From a snarling Debbie Harry to a radiant Amy Winehouse, Furmanovsky reveals the layers of her complex subjects. She explains how she conquered her shyness to tour with Pink Floyd aged 19 and why music has a ‘grounding’ quality
The first rock photograph Jill Furmanovsky ever took was of Paul McCartney, two friends and an elbow. It was 1967 – if her memory serves – and she was 13 years old, whiling away her days outside Abbey Road Studios in the hope of befriending a Beatle.

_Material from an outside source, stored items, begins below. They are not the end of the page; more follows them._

(** One round of a search loop. *)
Lemma finds_step F S h l L e R (k : node -> key_t -> mem ptr) o :
  inv h F S -> pinned (nd l L e R) F ->
  (forall n, lc n = root L -> rc n = root R -> finds F h (k n (fst e)) o) ->
  finds F h (n ← load (Some l); key ← PamMap.get_key (Some l); k n key) o.
Proof.
  intros HI HP H. destruct (inv_node _ _ _ _ _ _ _ HI HP) as (c & Hc & _).
  set (n := mk_node _ _ _ _ _ c) in Hc. destruct (H n eq_refl eq_refl) as (T & P & Ro & M). exists T. repeat split; auto.
  rewrite (step_load _ _ _ _ Hc), (step_key _ _ _ _ Hc). exact M.
Qed.

Lemma finds_ret F h T : pinned T F -> finds F h (mret (root T)) (root_entry T).
Proof. intros HP. exists T. repeat split. exact HP. Qed.

Definition lesser (k : key_t) (e : entry_t) : bool := comp (fst e) k.
Definition greater (k : key_t) (e : entry_t) : bool := comp k (fst e).

Lemma lesser_bin k l e r : sorted (bin l e r) -> List.filter (lesser k) (elems (bin l e r)) =
  if comp (fst e) k then elems l ++ e :: List.filter (lesser k) (elems r) else List.filter (lesser k) (elems l).
Proof.
  intros H. apply sorted_bin in H as (_ & _ & Bl & Ar). cbn [elems]. rewrite List.filter_app. cbn [List.filter]. unfold lesser at 2.
  destruct (comp (fst e) k) eqn:C.
  - f_equal. apply filter_all. eapply Forall_impl; [exact Bl|]. cbn. intros x Hx. exact (comp_trans _ _ _ Hx C).
  - rewrite (filter_none _ (elems r)), app_nil_r; [reflexivity|]. eapply Forall_impl; [exact Ar|]. cbn. intros x Hx. unfold lesser.
    destruct (comp (fst x) k) eqn:D; [|reflexivity]. now rewrite (comp_trans _ _ _ Hx D) in C.
Qed.

Lemma greater_bin k l e r : sorted (bin l e r) -> List.filter (greater k) (elems (bin l e r)) =
  if comp k (fst e) then List.filter (greater k) (elems l) ++ e :: elems r else List.filter (greater k) (elems r).
Proof.
  intros H. apply sorted_bin in H as (_ & _ & Bl & Ar). cbn [elems]. rewrite List.filter_app. cbn [List.filter]. unfold greater at 2.
  destruct (comp k (fst e)) eqn:C.
  - f_equal. f_equal. apply filter_all. eapply Forall_impl; [exact Ar|]. cbn. intros x Hx. exact (comp_trans _ _ _ C Hx).
  - rewrite (filter_none _ (elems l)); [reflexivity|]. eapply Forall_impl; [exact Bl|]. cbn. intros x Hx. unfold greater.
    destruct (comp k (fst x)) eqn:D; [|reflexivity]. now rewrite (comp_trans _ _ _ D Hx) in C.
Qed.

Lemma finds_find key T : forall fuel h F S, (tdepth (erase T) < fuel)%nat -> inv h F S -> pinned T F ->
  finds F h (PamMap.find fuel (root T) key) (tfind key (erase T)).
Proof.
  induction T as [|l L IHL e R IHR]; intros [|fuel] h F S Hf HI HP; try (cbn in Hf; lia).
  { apply (finds_ret F h lf). now left. }
  cbn [PamMap.find root]. cbn [erase tdepth tfind] in *. apply (finds_step F S h l L e R _ _ HI HP). intros n -> ->.
  destruct (comp key (fst e)); [apply (IHL fuel _ _ S); eauto using pinned_left; lia|].
  destruct (comp (fst e) key); [apply (IHR fuel _ _ S); eauto using pinned_right; lia|]. exact (finds_ret F h (nd l L e R) HP).
Qed.

(** The candidate, unless there is something better. *)
Definition or_candidate (o : option entry_t) (C : ltree) : option entry_t := match o with Some e => Some e | None => root_entry C end.

Lemma finds_previous_loop key T : forall fuel h F S C, (tdepth (erase T) < fuel)%nat -> sorted (erase T) ->
  inv h F S -> pinned T F -> pinned C F ->
  finds F h (PamMap.previous_loop fuel (root C) (root T) key) (or_candidate (last (List.filter (lesser key) (elems (erase T)))) C).
Proof.
  induction T as [|l L IHL e R IHR]; intros [|fuel] h F S C Hf Hs HI HP HC; try (cbn in Hf; lia).
  { exact (finds_ret F h C HC). }
  cbn [PamMap.previous_loop root]. cbn [erase] in *. rewrite (lesser_bin key _ _ _ Hs). apply sorted_bin in Hs as (Hl & Hr & _). cbn [tdepth] in Hf.
  apply (finds_step F S h l L e R _ _ HI HP). intros n -> ->. destruct (comp (fst e) key).
  - rewrite last_app_cons, last_cons. specialize (IHR fuel h F S (nd l L e R) ltac:(lia) Hr HI (pinned_right _ _ _ _ _ HP) HP).
    destruct (last (List.filter (lesser key) (elems (erase R)))); exact IHR.
  - apply (IHL fuel _ _ S); eauto using pinned_left; lia.
Qed.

Keeping track of the band’s whereabouts in a fanclub magazine she and tens of thousands others received in the post each month, Furmanovsky read that McCartney had recently moved to St John’s Wood and decided to pay him a visit. “I took the picture outside his house,” she says. “The Beatles were very generous about that sort of thing. It would say: ‘Paul’s moved house’ – they’d virtually give you the address.”

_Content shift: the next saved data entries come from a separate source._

(* ===== verification/PamClass.v ===== *)
(** * Map objects ([trees/map.h], [trees/augmented_map.h])

    A [map_] object is a pointer to a tree that it owns.  The static functions take their
    maps by value: the copy constructor takes another reference to the same nodes, so a map
    that was copied before an operation is a snapshot.  A function that returns an object
    returns its root; a member function that assigns [root] returns the new root.

    [M m] passed by value and used through [m.get_root()] hands its reference over; used
    through [m.root] it is released by the destructor when the function returns. *)

From S2P Require Import Prelude PamTree PamOps PamSets PamMulti PamStore PamPrims PamGC PamJoin PamSeq PamMap PamBulk PamReads PamAug.
From stdpp Require Import base option list gmap.
Import PamTree PamOps PamSets PamMulti PamStore PamPrims PamGC PamJoin PamSeq PamReads.
#[local] Open Scope Z_scope.

Section Class.
Context {E : Entry} {A : Allocator}.

(** ** Objects *)

(** [map_(const M&)]. *)
Definition map_copy (m : ptr) : mem ptr := increment m;; mret m.

(** [clear], and the destructor. *)
Definition clear (fuel : nat) (root : ptr) : mem ptr := decrement_recursive fuel root;; mret None.

(** Copy assignment, from another object. *)
Definition map_assign (fuel : nat) (root m : ptr) : mem ptr :=
  clear fuel root;; increment m;; mret m.

Definition map_single (e : entry_t) : mem ptr := single e.

(** ** Updates *)

Definition replace (a b : val_t) : val_t := b.
Definition get_right (a b : val_t) : val_t := b.

(** [insert(M m, p, f)], and the member function. *)
Definition map_insert (fuel : nat) (m : ptr) (p : entry_t) (f : val_t -> val_t -> val_t) : mem ptr :=
  m ← map_copy m; PamMap.insert fuel m p f false.
Definition insert_here (fuel : nat) (root : ptr) (p : entry_t) (f : val_t -> val_t -> val_t) : mem ptr :=
  PamMap.insert fuel root p f false.

Definition map_remove (fuel : nat) (m : ptr) (k : key_t) : mem ptr :=
  m ← map_copy m; PamMap.deletet fuel m k false.

Definition map_join2 (fuel : nat) (a b : ptr) : mem ptr :=
  a ← map_copy a; b ← map_copy b; PamSeq.join2 fuel a b.

Definition map_filter (fuel : nat) (m : ptr) (f : entry_t -> bool) : mem ptr :=
  m ← map_copy m; PamSeq.filter fuel m f false.

Definition from_sorted (fuel : nat) (s : list entry_t) : mem ptr := PamSeq.from_array fuel s.

Definition map_multi_insert_sorted (fuel : nat) (m : ptr) (s : list entry_t) (run_seq : bool) : mem ptr :=
  m ← map_copy m; PamBulk.multi_insert_sorted fuel m s replace false run_seq.

Definition map_multi_update_sorted {VE} (fuel : nat) (m : ptr) (s : list (key_t * VE)) (f : val_t -> VE -> val_t) : mem ptr :=
  m ← map_copy m; PamBulk.multi_update_sorted fuel m s f false false.

Definition map_union (fuel : nat) (a b : ptr) (op : val_t -> val_t -> val_t) (extra : bool) : mem ptr :=
  a ← map_copy a; b ← map_copy b; PamBulk.uniont fuel a b op extra.

Definition map_intersect (fuel : nat) (a b : ptr) (op : val_t -> val_t -> val_t) : mem ptr :=
  a ← map_copy a; b ← map_copy b; PamBulk.intersect fuel a b op false.

Definition map_difference (fuel : nat) (a b : ptr) : mem ptr :=
  a ← map_copy a; b ← map_copy b; PamBulk.difference fuel a b false.

(** [range], [range_number] and [upTo] take a reference. *)
Definition map_range (fuel : nat) (a : ptr) (kl kr : key_t) : mem ptr := PamBulk.range fuel a kl kr.
Definition range_number (fuel : nat) (a : ptr) (kl : key_t) (r : Z) : mem ptr := PamBulk.range_num fuel a kl r.
Definition upTo (fuel : nat) (a : ptr) (kr : key_t) : mem ptr := PamBulk.left fuel a kr.

(** [map] and [map_filter] keep their argument's root until they return. *)
Definition map_map (fuel : nat) (a : ptr) (f : entry_t -> val_t) : mem ptr :=
  a ← map_copy a;
  r ← PamBulk.map fuel a f;
  clear fuel a;; mret r.

Definition map_map_filter (fuel : nat) (a : ptr) (f : entry_t -> option val_t) : mem ptr :=
  a ← map_copy a;
  r ← PamBulk.map_filter fuel a f;
  clear fuel a;; mret r.

(** ** Queries *)

Definition map_size (root : ptr) : mem Z := size root.
Definition map_is_empty (root : ptr) : bool := match root with None => true | Some _ => false end.

Definition node_to_val (a : ptr) : mem (option val_t) :=
  match a with Some _ => e ← get_entry a; mret (Some e.2) | None => mret None end.
Definition node_to_entry (a : ptr) : mem (option entry_t) :=
  match a with Some _ => e ← get_entry a; mret (Some e) | None => mret None end.

Definition map_find (fuel : nat) (root : ptr) (key : key_t) : mem (option val_t) :=
  a ← PamMap.find fuel root key; node_to_val a.
Definition map_contains (fuel : nat) (root : ptr) (key : key_t) : mem bool :=
  a ← PamMap.find fuel root key; mret (match a with Some _ => true | None => false end).
Definition map_next (fuel : nat) (root : ptr) (key : key_t) : mem (option entry_t) :=
  a ← PamMap.next fuel root key; node_to_entry a.
Definition map_previous (fuel : nat) (root : ptr) (key : key_t) : mem (option entry_t) :=
  a ← PamMap.previous fuel root key; node_to_entry a.
Definition map_rank (fuel : nat) (root : ptr) (key : key_t) : mem Z := PamMap.rank fuel root key.
Definition map_select (fuel : nat) (root : ptr) (i : Z) : mem (option entry_t) :=
  a ← PamSeq.select fuel root i; node_to_entry a.

(** [update] is a [const] member function. *)
Definition map_update (fuel : nat) (root : ptr) (key : key_t) (f : entry_t -> val_t) : mem (option val_t) :=
  a ← PamMap.update fuel root key f false; node_to_val a.

(** [operator ==]: the union is a temporary. *)
Definition map_equal (fuel : nat) (root m : ptr) : mem bool :=
  n ← size root; k ← size m;
  if negb (n =? k) then mret false else
  u ← map_union fuel root m get_right false;
  s ← size u; clear fuel u;; mret (n =? s).

(** ** Iterations over a copy *)

Section Iterate.
Context {St : Type}.

Definition map_foreach_index (fuel : nat) (m : ptr) (f : entry_t -> Z -> St -> St) (st : St) : mem St :=
  m ← map_copy m; PamSeq.foreach_index fuel m 0 f node_limit false st.

End Iterate.

(** [entries], [values] and [keys] write to an array. *)
Definition map_entries (fuel : nat) (m : ptr) (out : list entry_t) : mem (list entry_t) :=
  map_foreach_index fuel m (fun e i out => <[Z.to_nat i := e]> out) out.

Definition map_values (fuel : nat) (m : ptr) (out : list val_t) : mem (list val_t) :=
  map_foreach_index fuel m (fun e i out => <[Z.to_nat i := e.2]> out) out.

(** The state of the second loop is the array with the position of the iterator. *)
Definition put_key (e : entry_t) (st : list key_t * nat) : list key_t * nat := (<[st.2 := e.1]> st.1, S st.2).

Definition map_keys (fuel : nat) (m : ptr) (out : list key_t) : mem (list key_t) :=
  m ← map_copy m;
  n ← size m;
  if 1000 <? n then
    PamSeq.foreach_index fuel m 0 (fun e i out => <[Z.to_nat i := e.1]> out) node_limit false out
  else
    r ← PamSeq.foreach_seq fuel m put_key (out, 0%nat);
    mret r.1.

Definition map_if_exist (fuel : nat) (m : ptr) (f : entry_t -> bool) : mem bool :=
  m ← map_copy m; r ← PamSeq.if_exist fuel m f false; mret r.1.

Definition map_map_reduce {T} (fuel : nat) (a : ptr) (identity : T) (g : entry_t -> T) (reduce : T -> T -> T) : mem T :=
  PamSeq.map_reduce fuel a identity g reduce.

(** ** Augmented maps *)

Definition map_aug_val (root : ptr) : mem aug_t := aug_val root.
Definition aug_left (fuel : nat) (root : ptr) (key : key_t) : mem aug_t := PamAug.aug_sum_left fuel root key get_empty.
Definition aug_right (fuel : nat) (root : ptr) (key : key_t) : mem aug_t := PamAug.aug_sum_right fuel root key get_empty.
Definition aug_range (fuel : nat) (root : ptr) (key_left key_right : key_t) : mem aug_t :=
  PamAug.aug_sum_range fuel root key_left key_right get_empty.
Definition map_aug_select (fuel : nat) (root : ptr) (f : aug_t -> bool) : mem (option entry_t) :=
  a ← PamAug.aug_select fuel root f; node_to_entry a.
Definition map_aug_filter (fuel : nat) (m : ptr) (f : aug_t -> bool) : mem ptr :=
  m ← map_copy m; PamAug.aug_filter fuel m f false.
Definition map_insert_lazy (fuel : nat) (m : ptr) (p : entry_t) : mem ptr :=
  m ← map_copy m; PamAug.insert_lazy fuel m p replace.
End Class.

In the half century since that spontaneous snapshot, the photographer has spent her career married to the moshpit. From the smouldering sex appeal of a young Billy Idol (with a kitten), to the Slits, the Clash and Siouxsie Sioux on stage, Furmanovsky’s lens has captured musicians with unfiltered intensity. Seemingly impervious characters elevated to godlike status become humbled in her lens, caught in moments of quotidian intimacy: Roger Waters jokes around with a cupcake during a studio session; Bob Marley, “entirely lovely” as Furmanovsky recalls, reclines in a haze of post-performance weed smoke. “He has a very happy expression on his face, but he was having a lot of problems with the police, so I thought it best to avoid actually showing him smoking – I’ve cut off where the spliff would have been.” A retrospective of her work at Manchester’s central library, guest curated by Noel Gallagher – a frequent Furmanovsky subject – and photo historian Gail Buckland, pays homage to her this month.